[Work instruction]: Make an exact copy of the entries that come next.

Input records: Begin

Definition demo_steps : list step :=
  [Instr 0 0 5 (OSA_FORK 7 false); Instr 2 1 6 (OSA_FORK 7 true); Instr 0 1 7 (OSA_SCHED (fun _ => 97) 7 4 64);
   Instr 0 1 8 OSA_RANDOM_SHUTDOWN_UNSAFE; KillTimer 0; Instr 2 0 9 (OSA_EXIT_CODE 7); Instr 0 1 10 OSA_RANDOM_SHUTDOWN_SAFE].

Lemma demo_fresh : Forall (fresh_module (fun _ => 2%nat)) (mods demo_state).
Proof. repeat constructor; (eexists _, _; split; [|reflexivity]; done). Qed.

Lemma demo_legal : legal_steps (system <$> mods demo_state) (first_tables (fun _ => 2%nat)) demo_steps.
Proof.
  cbn [legal_steps demo_steps]. split_and!; try done.
  all: try (eexists; split; [reflexivity|]; vm_compute; try done; split_and!; done || (intros; discriminate)).
  - vm_compute. eauto.
  - eexists. split; [reflexivity|]. vm_compute. eauto.
Qed.


Lemma demo_nested : nested 0 0 demo_steps.
Proof. intros k. do 8 (destruct k as [|k]; [vm_compute; split; [discriminate|reflexivity]|]). vm_compute. split; [discriminate|reflexivity]. Qed.

Lemma random_shutdown_safe_witness : exists s' tr, run_steps next_object demo_steps demo_state = Some (s', tr)
  /\ exists k eff, (4 <= k)%nat /\ tr !! k = Some eff /\ killed 0 eff = true.
Proof.
  destruct (random_shutdown_safe next_object (fun _ => 2%nat) demo_state demo_steps 0 next_object_ok demo_fresh demo_legal
    ltac:(reflexivity) demo_nested) as (s' & tr & H1 & _ & H2).
  exists s', tr. split; [exact H1|]. apply (H2 4%nat); vm_compute; reflexivity.
Defined.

Input records: End

[Reply]:
Definition demo_steps : list step :=
  [Instr 0 0 5 (OSA_FORK 7 false); Instr 2 1 6 (OSA_FORK 7 true); Instr 0 1 7 (OSA_SCHED (fun _ => 97) 7 4 64);
   Instr 0 1 8 OSA_RANDOM_SHUTDOWN_UNSAFE; KillTimer 0; Instr 2 0 9 (OSA_EXIT_CODE 7); Instr 0 1 10 OSA_RANDOM_SHUTDOWN_SAFE].

Lemma demo_fresh : Forall (fresh_module (fun _ => 2%nat)) (mods demo_state).
Proof. repeat constructor; (eexists _, _; split; [|reflexivity]; done). Qed.

Lemma demo_legal : legal_steps (system <$> mods demo_state) (first_tables (fun _ => 2%nat)) demo_steps.
Proof.
  cbn [legal_steps demo_steps]. split_and!; try done.
  all: try (eexists; split; [reflexivity|]; vm_compute; try done; split_and!; done || (intros; discriminate)).
  - vm_compute. eauto.
  - eexists. split; [reflexivity|]. vm_compute. eauto.
Qed.


Lemma demo_nested : nested 0 0 demo_steps.
Proof. intros k. do 8 (destruct k as [|k]; [vm_compute; split; [discriminate|reflexivity]|]). vm_compute. split; [discriminate|reflexivity]. Qed.

Lemma random_shutdown_safe_witness : exists s' tr, run_steps next_object demo_steps demo_state = Some (s', tr)
  /\ exists k eff, (4 <= k)%nat /\ tr !! k = Some eff /\ killed 0 eff = true.
Proof.
  destruct (random_shutdown_safe next_object (fun _ => 2%nat) demo_state demo_steps 0 next_object_ok demo_fresh demo_legal
    ltac:(reflexivity) demo_nested) as (s' & tr & H1 & _ & H2).
  exists s', tr. split; [exact H1|]. apply (H2 4%nat); vm_compute; reflexivity.
Defined.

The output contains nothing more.